Four US soldiers accused of abusing prisoners at a notorious jail in Iraq, including the suspected ringleader, face a military hearing in Germany on Monday, before their trial by court martial.

https://p.dw.com/p/5TGu
The infamous Abu Ghraib prisonImage: AP

The four, Corporal Charles Graner, Specialist Megan Ambuhl, Staff Sergeant Ivan Frederick and Specialist Javal Davis, are accused of assault, coercion and conspiracy to mistreat prisoners in Abu Ghraib prison outside of Baghdad.

The humiliation of the inmates, shown in souvenir-style photographs taken by some of the suspects, caused outrage around the world earlier this year and has undermined the reputation of the United States, above all in Muslim countries.
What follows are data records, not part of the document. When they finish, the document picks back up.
(** C20. Claims are served in order, each job to one worker: however many workers
    claim one after the other, together they get exactly the first due jobs, by
    priority, then by the event's row, projections that build on others last; each
    one is held by a worker that claimed it, no job is handed out twice, nothing
    else changes; so enough turns claim everything that is due. *)
Theorem claims_in_order py_repr julianday skips retry_limit owners limit min_age name now db :
  0 < retry_limit -> outbox_reachable py_repr julianday skips retry_limit db ->
  Forall (fun o => str_true (py_strip o) = true) owners -> name_given name = true ->
  is_datetime (now - Z.max min_age 0) = true ->
  let due := due_jobs julianday min_age name now (ox_jobs db) in
  StronglySorted (fun a b => claim_le a b = true) due /\
  exists db' claimed,
    claim_turns julianday owners limit min_age name now db = (db', Ok claimed) /\
    map oj_outbox_id claimed = map oj_outbox_id (take (length owners * claim_limit limit) due) /\
    NoDup (map oj_outbox_id claimed) /\
    (forall j, j ∈ claimed -> ox_jobs db' !! oj_outbox_id j = Some j /\
       exists owner, owner ∈ owners /\ phase_of j = Some (Held (py_strip owner) (oj_attempts j))) /\
    (forall id, id ∉ map oj_outbox_id claimed -> ox_jobs db' !! id = ox_jobs db !! id).
Proof.
  intros Hl Hr Ho Hn Ht due. split; [apply due_sorted|].
  pose proof (reachable_jobs_ok _ _ _ _ _ Hl Hr) as Hm. clear Hr. destruct db as [m p]. cbn [ox_jobs] in *.
  subst due. revert m Hm. induction owners as [|o owners IH]; intros m Hm.
  { eexists _, []. split; [reflexivity|]. split_and!; [done|constructor|by intros j ?%not_elem_of_nil|done]. }
  apply Forall_cons_1 in Ho as [Ho Hos]. cbn [claim_turns]. unfold bind at 1.
  rewrite (claim_turn julianday retry_limit) by done. cbv zeta.
  set (batch := take (claim_limit limit) (due_jobs julianday min_age name now m)).
  set (m1 := claim_row _ _ _ _ _ <$> m).
  assert (Hm1 : jobs_ok retry_limit m1).
  { apply (acts_rows retry_limit (Worker (py_strip o)) m); [|done]. intros id. eexists.
    split; [apply lookup_fmap|]. intros j _ Hok. by eapply claim_row_moves. }
  assert (Hdue : due_jobs julianday min_age name now m1 = drop (claim_limit limit) (due_jobs julianday min_age name now m))
    by by apply (due_after _ _ _ _ retry_limit).
  destruct (IH Hos m1 Hm1) as (db' & later & H & Hids & Hnd & Hheld & Hrest).
  unfold bind. rewrite H. eexists _, _. split; [reflexivity|].
  pose proof (due_NoDup julianday (datetime_to_wire now) (datetime_to_wire (now - Z.max min_age 0))
    (normalized_name name) retry_limit m Hm) as Hd.
  change (claim_candidates _ _ _ _ m) with (due_jobs julianday min_age name now m) in Hd.
  assert (Hb : map oj_outbox_id (map (claimed_by (py_strip o) (datetime_to_wire now)) batch) =
               map oj_outbox_id batch) by (by rewrite map_map).
  assert (Hall : map oj_outbox_id (map (claimed_by (py_strip o) (datetime_to_wire now)) batch ++ later) =
    map oj_outbox_id (take (length (o :: owners) * claim_limit limit) (due_jobs julianday min_age name now m))).
  { rewrite map_app, Hb, Hids, Hdue. simpl.
    rewrite <- (take_take_drop _ (claim_limit limit) (length owners * claim_limit limit)), map_app. done. }
  split_and!; [exact Hall| | |].
  - rewrite Hall. by apply NoDup_ids_take.
  - intros j [Hj|Hj]%elem_of_app.
    + apply list_elem_of_fmap in Hj as (x & -> & Hx). split.
      * change (oj_outbox_id (claimed_by _ _ x)) with (oj_outbox_id x).
        rewrite Hrest; [by apply (batch_claimed _ retry_limit)|].
        rewrite map_app, Hb in Hall. intros Hl2. pose proof (NoDup_ids_take (length (o :: owners) * claim_limit limit) _ Hd) as Hn2.
        rewrite <- Hall in Hn2. apply list.NoDup_app in Hn2 as (_ & Hdis & _).
        apply (Hdis (oj_outbox_id x)); [|done]. by apply list_elem_of_fmap_2.
      * exists o. split; [by left|]. done.
    + destruct (Hheld j Hj) as (? & o' & Ho' & ?). split; [done|]. exists o'. split; [by right|done].
  - intros id Hid. rewrite map_app, not_elem_of_app in Hid. destruct Hid as [Hid1 Hid2].
    rewrite Hrest by done. unfold m1. apply (claim_row_lookup _ _ _ _ _ retry_limit); [done|].
    by rewrite Hb in Hid1.
Qed.

(** ** A morning at the outbox *)

Definition example_julianday (s : string) : option Z :=
  match parse_timestamp (JStr s) "time" with Ok t => Some t | Err _ => None end.

Definition outbox_event (id etype : string) : GatewayEvent :=
  {| ge_event_type := etype; ge_payload := []; ge_event_id := id; ge_source := "kiwoom";
     ge_ts := 0; ge_command_id := None; ge_idempotency_key := None |}.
It is a scandal that has seen blame pushed from a group of guards up through the military echelons but it has failed to claim any high-ranking official's job, although it has embarrassed US Defence Secretary Donald Rumsfeld.

Lawyers refused to travel to Iraq

During the two-day hearing known as an Article 39a session, a military judge will hear witnesses, take evidence and deal with procedural matters relating to the four.

The hearing was moved to Mannheim, Germany in the south of the country after some defense lawyers refused to take part in Iraq for security reasons.

"This is a one-time only arrangement -- all future proceedings will be held in Baghdad unless the military judge grants a venue change at a later date," the US military in Mannheim said in a statement.

The hearing in Germany follows a similar court procedure in the United States for Private Lynndie England, who was pictured holding a leash around the neck of a naked detainee, which has been halted so more witnesses can be called.

Intelligence officers, doctors involved in abuse?

It also coincides with leaks of a vast military report that is expected to conclude that intelligence officers were present when some of the abuse happened and failed to report it, according to US media.

The report is likely to recommend that a number of officers, along with the seven already accused from the 372nd Military Police Company, also be charged.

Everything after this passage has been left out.